Perppu Corona ini bisa digugat merujuk pada ketentuan Pasal 49 UU PTUN. Menurut majelis hakim, dalam keadaan pandemi Covid-19 seperti yang terjadi saat ini, merupakan bagian dari keadaan yang dikecualikan untuk tidak dapat dijadikan sebagai objek gugatan. Namun setelah dicermati dengan saksama telah, ternyata UU Nomor Tahun 2020 tidak hanya berkaitan dengan pandemi Covid-19. Tetapi juga berkaitan dengan berbagai macam ancaman yang membahayakan perekonomian nasional dan stabilitas sistem keuangan.
Oleh karena itu, terhadap keadaan di luar pandemi Covid-19 dan begitu juga terhadap keputusan Badan Tata Usaha Negara yang didasarkan pada iktikad yang tidak baik dan tidak sesuai dengan peraturan perundang-undangan, menurut Mahkamah hal demikian seharusnya tetap dapat dikontrol dan dapat dijadikan objek gugatan ke Peradilan Tata Usaha Negara.
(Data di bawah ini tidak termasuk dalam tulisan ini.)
(* ===== verification/LccBuffer.v ===== *)
(** * The client library's packets: src/libcollectdclient/network_buffer.c

    A network buffer collects value lists into one packet of the binary
    protocol.  Parts repeat nothing that the packet has already said: the buffer
    keeps the last identifier and times it wrote, and writes only what
    changed.  The packet may be signed or encrypted; libgcrypt is a parameter
    ([Gcrypt]).  A value is its 64 bits, as in the union of the code. *)

From Stdlib Require Import ZArith Lia Ascii String.
From stdpp Require Import base numbers list option.
From S2P Require Import Prelude Double StrBuf CommonStr Wire.

(** ** Data *)

Definition TYPE_HOST : Z := 0x0000.
Definition TYPE_TIME : Z := 0x0001.
Definition TYPE_TIME_HR : Z := 0x0008.
Definition TYPE_PLUGIN : Z := 0x0002.
Definition TYPE_PLUGIN_INSTANCE : Z := 0x0003.
Definition TYPE_TYPE : Z := 0x0004.
Definition TYPE_TYPE_INSTANCE : Z := 0x0005.
Definition TYPE_VALUES : Z := 0x0006.
Definition TYPE_INTERVAL : Z := 0x0007.
Definition TYPE_INTERVAL_HR : Z := 0x0009.
Definition TYPE_SIGN_SHA256 : Z := 0x0200.
Definition TYPE_ENCR_AES256 : Z := 0x0210.

Definition LCC_TYPE_COUNTER : Z := 0.
Definition LCC_TYPE_GAUGE : Z := 1.
Definition LCC_TYPE_DERIVE : Z := 2.
Definition LCC_TYPE_ABSOLUTE : Z := 3.

Definition LCC_NAME_LEN : nat := 64.
Definition LCC_NETWORK_BUFFER_SIZE_DEFAULT : nat := 1452.
Definition PART_SIGNATURE_SHA256_SIZE : nat := 36.
Definition PART_ENCRYPTION_AES256_SIZE : nat := 42.

Record lcc_identifier_t := {
  host : cstr; plugin : cstr; plugin_instance : cstr; type : cstr; type_instance : cstr;
}.
Record lcc_value_list_t := {
  values : list Z; (* 64 bits each *)
  values_types : list Z;
  time : double;
  interval : double;
  identifier : lcc_identifier_t;
}.
Inductive lcc_security_level_t := NONE | SIGN | ENCRYPT.

(** An all-zero structure. *)
Definition no_identifier : lcc_identifier_t :=
  {| host := []; plugin := []; plugin_instance := []; type := []; type_instance := [] |}.
Definition no_value_list : lcc_value_list_t :=
  {| values := []; values_types := []; time := fzero; interval := fzero; identifier := no_identifier |}.

Definition set_time (t : double) (v : lcc_value_list_t) : lcc_value_list_t :=
  {| values := values v; values_types := values_types v; time := t; interval := interval v;
     identifier := identifier v |}.
Definition set_interval (t : double) (v : lcc_value_list_t) : lcc_value_list_t :=
  {| values := values v; values_types := values_types v; time := time v; interval := t;
     identifier := identifier v |}.
Definition set_identifier (i : lcc_identifier_t) (v : lcc_value_list_t) : lcc_value_list_t :=
  {| values := values v; values_types := values_types v; time := time v; interval := interval v;
     identifier := i |}.
Definition set_values (vs ts : list Z) (v : lcc_value_list_t) : lcc_value_list_t :=
  {| values := vs; values_types := ts; time := time v; interval := interval v;
     identifier := identifier v |}.

(** The five names of an identifier, by the type of the part that carries
    them. *)
Definition get_name (ty : Z) (i : lcc_identifier_t) : option cstr :=
  if ty =? TYPE_HOST then Some (host i)
  else if ty =? TYPE_PLUGIN then Some (plugin i)
  else if ty =? TYPE_PLUGIN_INSTANCE then Some (plugin_instance i)
  else if ty =? TYPE_TYPE then Some (type i)
  else if ty =? TYPE_TYPE_INSTANCE then Some (type_instance i)
  else None.
Definition set_name (ty : Z) (s : cstr) (i : lcc_identifier_t) : option lcc_identifier_t :=
  let '(Build_lcc_identifier_t h p pi t ti) := i in
  if ty =? TYPE_HOST then Some (Build_lcc_identifier_t s p pi t ti)
  else if ty =? TYPE_PLUGIN then Some (Build_lcc_identifier_t h s pi t ti)
  else if ty =? TYPE_PLUGIN_INSTANCE then Some (Build_lcc_identifier_t h p s t ti)
  else if ty =? TYPE_TYPE then Some (Build_lcc_identifier_t h p pi s ti)
  else if ty =? TYPE_TYPE_INSTANCE then Some (Build_lcc_identifier_t h p pi t s)
  else None.

(** libgcrypt: a keyed hash, a hash, and a cipher with the password and the
    initialization vector as its key; [None] where the library reports an
    error. *)
Class Gcrypt := {
  hmac_sha256 : cstr → list ascii → option (list ascii);
  sha1 : list ascii → list ascii;
  aes256_encrypt : cstr → list ascii → list ascii → option (list ascii);
  aes256_decrypt : cstr → list ascii → list ascii → option (list ascii);
}.

(** ** Byte order *)

(** [htonll]: the host is little endian, so [config] becomes 2. *)
Definition htonll (val : Z) : Z :=
  if 0x1234 =? htons 0x1234 then val
  else
    let hi := u32 (Z.shiftr val 32) in
    let lo := u32 (Z.land val 0x00000000FFFFFFFF) in
    let hi := htonl hi in
    let lo := htonl lo in
    Z.lor (u64 (Z.shiftl lo 32)) hi.

(** [htond]: doubles have the x86 layout, [config] is 1; a NaN is written in
    one form. *)
Definition bits_nan (bits : Z) : bool :=
  (Z.land (Z.shiftr bits 52) 0x7ff =? 0x7ff) && negb (Z.land bits 0xfffffffffffff =? 0).
Definition NAN_BITS : Z := 0x7ff8000000000000.
Definition htond (bits : Z) : Z := if bits_nan bits then NAN_BITS else bits.

(** ** Writing parts *)

(** Where to write: the packet, the position, the room left. *)
Record cursor := { cu_buf : list ascii; cu_ptr : nat; cu_free : nat }.

Section writer.
Local Open Scope nat_scope.

(** A sequence of [memcpy]s with a running offset. *)
Fixpoint memcpys (buf : list ascii) (ptr : nat) (chunks : list (list ascii)) : M (list ascii) :=
  match chunks with
  | [] => ret buf
  | c :: chunks => let* buf := store buf ptr c in memcpys buf (ptr + length c) chunks
  end.
Definition write_part (c : cursor) (packet_len : nat) (chunks : list (list ascii)) : M (Z * cursor) :=
  if cu_free c <? packet_len then ret (ENOMEM, c)
  else
    let* buf := memcpys (cu_buf c) (cu_ptr c) chunks in
    let* _ := massert (length (concat chunks) =? packet_len) in
    ret (0%Z, {| cu_buf := buf; cu_ptr := cu_ptr c + packet_len; cu_free := cu_free c - packet_len |}).

(** [(uint16_t) packet_len], in network order. *)
Definition put16 (z : Z) : list ascii := le_bytes 2 (htons (wrap 16 z)).

Definition wire_value (t v : Z) : option Z :=
  if ((t =? LCC_TYPE_COUNTER) || (t =? LCC_TYPE_DERIVE) || (t =? LCC_TYPE_ABSOLUTE))%Z
  then Some (htonll v)
  else if (t =? LCC_TYPE_GAUGE)%Z then Some (htond v) else None.
(** [values_len] is the number of values; [None] is the EINVAL of an unknown
    type. *)
Fixpoint pkg_values (vs ts : list Z) : M (option (list Z)) :=
  match vs with
  | [] => ret (Some [])
  | v :: vs =>
      match ts with
      | [] => crash
      | t :: ts =>
          match wire_value t v with
          | None => ret None
          | Some w => let* r := pkg_values vs ts in ret (cons w <$> r)
          end
      end
  end.

Definition nb_add_values (c : cursor) (vl : lcc_value_list_t) : M (Z * cursor) :=
  let n := length (values vl) in
  if n <? 1 then ret (EINVAL, c)
  else
    let packet_len := 2 + 2 + 2 + n + 8 * n in
    if cu_free c <? packet_len then ret (ENOMEM, c)
    else
      let* ws := pkg_values (values vl) (values_types vl) in
      match ws with
      | None => ret (EINVAL, c)
      | Some ws =>
          write_part c packet_len
            [put16 TYPE_VALUES; put16 (Z.of_nat packet_len); put16 (Z.of_nat n);
             map byte_of (take n (values_types vl)); concat (map (le_bytes 8) ws)]
      end.

Definition nb_add_number (c : cursor) (ty value : Z) : M (Z * cursor) :=
  let packet_len := 2 + 2 + 8 in
  write_part c packet_len [put16 ty; put16 (Z.of_nat packet_len); le_bytes 8 (htonll value)].

Definition to_cdtime (value : double) : option Z := u64_of_trunc (fmul value (of_Z 1073741824)).
Definition nb_add_time (c : cursor) (ty : Z) (value : double) : M (Z * cursor) :=
  let* cdtime_value := mopt (to_cdtime value) in
  nb_add_number c ty cdtime_value.

Definition nb_add_string (c : cursor) (ty : Z) (str : cstr) : M (Z * cursor) :=
  let packet_len := 2 + 2 + length str + 1 in
  write_part c packet_len [put16 ty; put16 (Z.of_nat packet_len); str; [NUL]].

(** ** The buffer *)

Record lcc_network_buffer_t := {
  nb_cur : cursor; (* buffer, ptr and free; size is the length of the buffer *)
  nb_state : lcc_value_list_t;
  nb_seclevel : lcc_security_level_t;
  nb_username : option cstr;
  nb_password : option cstr;
  nb_encr_key : option cstr; (* the password of the open cipher *)
  nb_encr_header_len : nat;
  nb_encr_iv : list ascii;
}.
Definition with_cur (c : cursor) (nb : lcc_network_buffer_t) : lcc_network_buffer_t :=
  {| nb_cur := c; nb_state := nb_state nb; nb_seclevel := nb_seclevel nb; nb_username := nb_username nb;
     nb_password := nb_password nb; nb_encr_key := nb_encr_key nb;
     nb_encr_header_len := nb_encr_header_len nb; nb_encr_iv := nb_encr_iv nb |}.
Definition with_state (st : lcc_value_list_t) (nb : lcc_network_buffer_t) : lcc_network_buffer_t :=
  {| nb_cur := nb_cur nb; nb_state := st; nb_seclevel := nb_seclevel nb; nb_username := nb_username nb;
     nb_password := nb_password nb; nb_encr_key := nb_encr_key nb;
     nb_encr_header_len := nb_encr_header_len nb; nb_encr_iv := nb_encr_iv nb |}.

(** The five blocks that compare a name with the state and write it. *)
Definition add_name (ty : Z) (vl : lcc_value_list_t) (c : cursor) (st : lcc_value_list_t)
    : M (Z * cursor * lcc_value_list_t) :=
  let* src := mopt (get_name ty (identifier vl)) in
  let* dst := mopt (get_name ty (identifier st)) in
  if (strcmp dst src =? 0)%Z then ret (0%Z, c, st)
  else
    let* '(status, c) := nb_add_string c ty src in
    if negb (status =? 0)%Z then ret ((-1)%Z, c, st)
    else
      let* i := mopt (set_name ty (take (LCC_NAME_LEN - 1) src) (identifier st)) in
      ret (0%Z, c, set_identifier i st).
(** The two blocks for the times. *)
Definition add_time (ty : Z) (old new : double) (upd : double → lcc_value_list_t → lcc_value_list_t)
    (c : cursor) (st : lcc_value_list_t) : M (Z * cursor * lcc_value_list_t) :=
  if feq old new then ret (0%Z, c, st)
  else
    let* '(status, c) := nb_add_time c ty new in
    if negb (status =? 0)%Z then ret ((-1)%Z, c, st) else ret (0%Z, c, upd new st).

(** [return -1] as soon as a block fails. *)
Definition andthen (m : M (Z * cursor * lcc_value_list_t))
    (k : cursor → lcc_value_list_t → M (Z * cursor * lcc_value_list_t))
    : M (Z * cursor * lcc_value_list_t) :=
  let* '(status, c, st) := m in
  if negb (status =? 0)%Z then ret (status, c, st) else k c st.

Definition name_types : list Z :=
  [TYPE_HOST; TYPE_PLUGIN; TYPE_PLUGIN_INSTANCE; TYPE_TYPE; TYPE_TYPE_INSTANCE].
Fixpoint add_names (tys : list Z) (vl : lcc_value_list_t) (c : cursor) (st : lcc_value_list_t)
    : M (Z * cursor * lcc_value_list_t) :=
  match tys with
  | [] => ret (0%Z, c, st)
  | ty :: tys => andthen (add_name ty vl c st) (add_names tys vl)
  end.

(** On failure the position is not advanced, but what the blocks have written
    and the state they have updated stay. *)
Definition nb_add_value_list (nb : lcc_network_buffer_t) (vl : lcc_value_list_t)
    : M (Z * lcc_network_buffer_t) :=
  let c0 := nb_cur nb in
  let* '(status, c, st) :=
    andthen (add_names name_types vl c0 (nb_state nb)) (λ c st,
    andthen (add_time TYPE_TIME_HR (time st) (time vl) set_time c st) (λ c st,
    andthen (add_time TYPE_INTERVAL_HR (interval st) (interval vl) set_interval c st) (λ c st,
    let* '(status, c) := nb_add_values c vl in
    ret (if negb (status =? 0)%Z then (-1)%Z else 0%Z, c, st)))) in
  if negb (status =? 0)%Z
  then ret (status, with_state st (with_cur {| cu_buf := cu_buf c; cu_ptr := cu_ptr c0; cu_free := cu_free c0 |} nb))
  else ret (0%Z, with_state st (with_cur c nb)).

Definition lcc_network_buffer_add_value (nb : lcc_network_buffer_t) (vl : lcc_value_list_t)
    : M (Z * lcc_network_buffer_t) := nb_add_value_list nb vl.

Definition lcc_network_buffer_create (size : nat) : M (option lcc_network_buffer_t) :=
  let size := if size =? 0 then LCC_NETWORK_BUFFER_SIZE_DEFAULT else size in
  if size <? 128 then ret None
  else
    let* ok := alloc in
    if negb ok then ret None
    else
      let* ok := alloc in
      if negb ok then ret None
      else ret (Some {| nb_cur := {| cu_buf := replicate size NUL; cu_ptr := 0; cu_free := size |};
                        nb_state := no_value_list; nb_seclevel := NONE; nb_username := None;
                        nb_password := None; nb_encr_key := None; nb_encr_header_len := 0;
                        nb_encr_iv := replicate 16 NUL |}).

(** [ADD_GENERIC] *)
Definition add_generic (c : cursor) (bs : list ascii) : M cursor :=
  let* _ := massert (length bs <=? cu_free c) in
  let* buf := store (cu_buf c) (cu_ptr c) bs in
  ret {| cu_buf := buf; cu_ptr := cu_ptr c + length bs; cu_free := cu_free c - length bs |}.
Fixpoint add_generics (c : cursor) (chunks : list (list ascii)) : M cursor :=
  match chunks with
  | [] => ret c
  | bs :: chunks => let* c := add_generic c bs in add_generics c chunks
  end.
Terlebih lagi, dengan berlakunya UU Nomor 30 Tahun 2014 tentang Administrasi Pemerintahan, objek gugatan ke Peradilan Tata Usaha Negara tidak hanya keputusan tetapi juga tindakan administrasi pemerintahan (vide Pasal 75 dan Penjelasan Umum UU 30/2014). "Dengan demikian, apabila fungsi kontrol tersebut tidak diberikan maka hal demikian berpotensi menimbulkan kesewenang-wenangan (abuse of power) dan ketidakpastian hukum," kata hakim dalam pertimbangannya.
"Sesungguhnya yang mempunyai kewenangan untuk menilai keputusan dan/atau tindakan bertentangan atau tidak bertentangan dengan hukum adalah Hakim Pengadilan," tulis putusan tersebut.